Offene Rechnungen gibt es derzeit auch in Embrach, denn das Meisterschaftspiel in Oberglatt musste am Sonntag in der 45. Minute beim Stand von 4:2 für Embrach abgebrochen werden wegen einer Verletzung des Schiedsrichters.

«Höchst unsportlich»

Dass die Partie nun nachgeholt werden soll, stösst in Embrach auf Unverständnis. Der Verein hat gegen den Entscheid beim Zürcher Regionalverband bereits Protest eingelegt. «Es waren genügend qualifizierte Schiedsrichter vor Ort, die bereit gewesen wären, die Partie zu leiten», begründet Embrachs Sportchef Antonio De Carlo das Vorgehen. Dass die Oberglatter einen Embracher Schiedsrichter, der allerdings in der 2. Liga interregional pfeift, ablehnen, könne er noch ansatzweise verstehen. «Dass sie aber den vereinseigenen Unparteiischen, der unter den Zuschauern war, nicht wollen, ist höchst unsportlich», sagt De Carlo aufgebracht. Oberglatts Kommunikationsverantwortlicher David Jermann, der nicht vor Ort war, gibt offen zu: «Natürlich versuchen wir, alle erlaubten Mittel auszuschöpfen, um den Abstieg zu verhindern.» Unter dem Strich platziert hat Oberglatt gegenwärtig nicht nur drei Punkte Rückstand auf den rettenden 10. Rang, sondern auch Schlusslicht Glattfelden im Nacken.

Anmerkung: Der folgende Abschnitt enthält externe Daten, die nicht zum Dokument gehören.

(** X2. In every reachable state the conversation alternates: no two
    neighbouring Messages have the same role.  While a call is
    outstanding the last Message is not the assistant's, and while none
    is the last Message is not the user's. *)
Theorem conversation_alternates (evs : list Event) (w : World) :
  run initial evs = Some w ->
  alternates (messages w) = true
  /\ (isLoading w = true -> last_role (messages w) <> Some MODEL)
  /\ (isLoading w = false -> last_role (messages w) <> Some USER).
Proof.
  intros H.
  cut (consistent w /\ alternates (messages w) = true
       /\ last_role (messages w) <> Some (if isLoading w then MODEL else USER)).
  { intros (_ & Ha & Hl). split; [exact Ha|]. split; intros E; rewrite E in Hl; exact Hl. }
  revert H.
  apply (run_invariant (fun w =>
    consistent w /\ alternates (messages w) = true
    /\ last_role (messages w) <> Some (if isLoading w then MODEL else USER)));
    [|split; [exact initial_consistent | split; [reflexivity | discriminate]]].
  clear. intros w ev w' (Hc & Ha & Hl) Hstep.
  split; [exact (step_consistent w ev w' Hc Hstep)|].
  destruct ev as [value| |s|i o].
  - injection Hstep as <-. destruct w. split; assumption.
  - rewrite step_submit in Hstep. injection Hstep as <-.
    destruct (PromptForm_button_disabled _ _) eqn:E; [split; assumption|].
    apply button_enabled in E as [El _]. rewrite El in Hl. simpl.
    rewrite alternates_snoc, last_role_snoc, Ha. simpl. split; [|discriminate].
    destruct (last_role (messages w)) as [[|]|]; try reflexivity. congruence.
  - injection Hstep as <-. destruct w. simpl. split; [reflexivity|].
    destruct isLoading0; discriminate.
  - destruct (step_settle_inv w i o w' Hstep) as [c Hi].
    rewrite (step_settle w i c o Hi) in Hstep. injection Hstep as <-. simpl.
    rewrite alternates_snoc, last_role_snoc, Ha.
    assert (El : isLoading w = true).
    { destruct Hc as [[El _]|[_ Hf]]; [exact El|]. rewrite Hf in Hi. discriminate. }
    rewrite El in Hl.
    assert (Hr : role (reply o) = MODEL) by (destruct o as [t|[m|]]; reflexivity).
    rewrite Hr. simpl. split; [|discriminate].
    destruct (last_role (messages w)) as [[|]|]; try reflexivity. congruence.
Qed.

Lemma conversation_alternates_witness :
  let w :=
    mkWorld INITIAL_SYSTEM_PROMPT
      [mkMessage USER (lit "a"); mkMessage MODEL (lit "b"); mkMessage USER (lit "c")]
      true None [] [mkCall INITIAL_SYSTEM_PROMPT (lit "c")] in
  alternates (messages w) = true
  /\ (isLoading w = true -> last_role (messages w) <> Some MODEL)
  /\ (isLoading w = false -> last_role (messages w) <> Some USER).
Proof.
  intros w.
  apply (conversation_alternates
           (submit (lit "a") ++ [Settle 0%nat (Fulfilled (lit "b"))] ++ submit (lit "c")) w).
  reflexivity.
Defined.

Lemma step_appends (w : World) (ev : Event) (w' : World) :
  is_save ev = false -> step w ev = Some w' ->
  exists added, messages w' = messages w ++ added /\ (length added <= 1)%nat.
Proof.
  destruct ev as [value| |s|i o]; simpl is_save; try discriminate; intros _ H.
  - injection H as <-. exists []. destruct w. simpl. rewrite app_nil_r. auto.
  - rewrite step_submit in H. injection H as <-.
    destruct (PromptForm_button_disabled _ _).
    + exists []. rewrite app_nil_r. auto.
    + eexists. split; [reflexivity|]. simpl. lia.
  - destruct (step_settle_inv w i o w' H) as [c Hi].
    rewrite (step_settle w i c o Hi) in H. injection H as <-.
    eexists. split; [reflexivity|]. simpl. lia.
Qed.

(** X3. Only a persona save removes Messages: over any sequence of
    events without a save the conversation at the start is kept as the
    beginning of the conversation at the end, and at most one Message is
    added per event. *)
Theorem conversation_grows_unless_saved
    (evs : list Event) (w w' : World) :
  Forall (fun ev => is_save ev = false) evs ->
  run w evs = Some w' ->
  exists added,
    messages w' = messages w ++ added /\ (length added <= length evs)%nat.
Proof.
  revert w. induction evs as [|ev evs IH]; intros w Hs H.
  - injection H as <-. exists []. rewrite app_nil_r. auto.
  - apply Forall_cons in Hs as [Hev Hs]. rewrite run_cons in H.
    destruct (step w ev) as [w1|] eqn:E; [|discriminate].
    destruct (step_appends w ev w1 Hev E) as (a1 & M1 & L1).
    destruct (IH w1 Hs H) as (a2 & M2 & L2).
    exists (a1 ++ a2). rewrite M2, M1, <- app_assoc. split; [reflexivity|].
    rewrite length_app. simpl. lia.
Qed.

Lemma conversation_grows_unless_saved_witness :
  exists added,
    [mkMessage USER (lit "a"); mkMessage MODEL (lit "b")] =
    messages initial ++ added
    /\ (length added <= 4)%nat.
Proof.
  apply (conversation_grows_unless_saved
           (submit (lit "a") ++ [Form_onSubmit; Settle 0%nat (Fulfilled (lit "b"))])
           initial
           (mkWorld INITIAL_SYSTEM_PROMPT
              [mkMessage USER (lit "a"); mkMessage MODEL (lit "b")]
              false None [] [])).
  - repeat constructor.
  - reflexivity.
Defined.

Der von Embrachs Sportchef erwähnte anwesende Schiedsrichter des FC Oberglatt war Paul Hirt. Und dieser wäre nach eigenen Aussagen sowieso nicht bereit gewesen, einzuspringen, als «zu heikel» taxierte er die Situation. «Ich hätte diese Verantwortung nur unter der Voraussetzung übernommen, dass keine Auf- oder wie jetzt im Fall von Oberglatt Abstiegsgefahr im Spiel gewesen wäre», erklärt er auf Anfrage.

Der Ball liegt nun beim Regionalverband FVRZ, der seinen Entscheid voraussichtlich morgen Mittwoch fällen wird. Embrach erwartet laut Sportchef De Carlo «einen Forfaitsieg oder dass das Resultat bei Spielabbrauch – 4:2 für Embrach – gewertet wird». Oberglatt hingegen hofft auf ein Nachtragsspiel. Trifft Letzteres ein, ist allerdings erstmal nur ein Nachspiel garantiert. Denn De Carlo sagt schon jetzt: «Wir werden uns mit einem Nein nicht zufriedengeben, sondern das Urteil weiterziehen.»

Glattfelder Lebenszeichen

Weniger turbulent, dafür erst nach den offiziellen 90 Minuten, endeten drei weitere Partien der Gruppe 4 mit Unterländer Beteiligung. Der Tabellenletzte Glattfelden gab mit dem 3:1-Sieg in Kloten ein deutliches Lebenszeichen. Das zweitplatzierte Niederweningen glich die Partie in Elgg erst in der 86. Minute durch Patrick Eschler aus und sicherte sich immerhin einen Punkt (1:1). Bülach hingegen ging in Seuzach leer aus (2:3). (Zürcher Unterländer)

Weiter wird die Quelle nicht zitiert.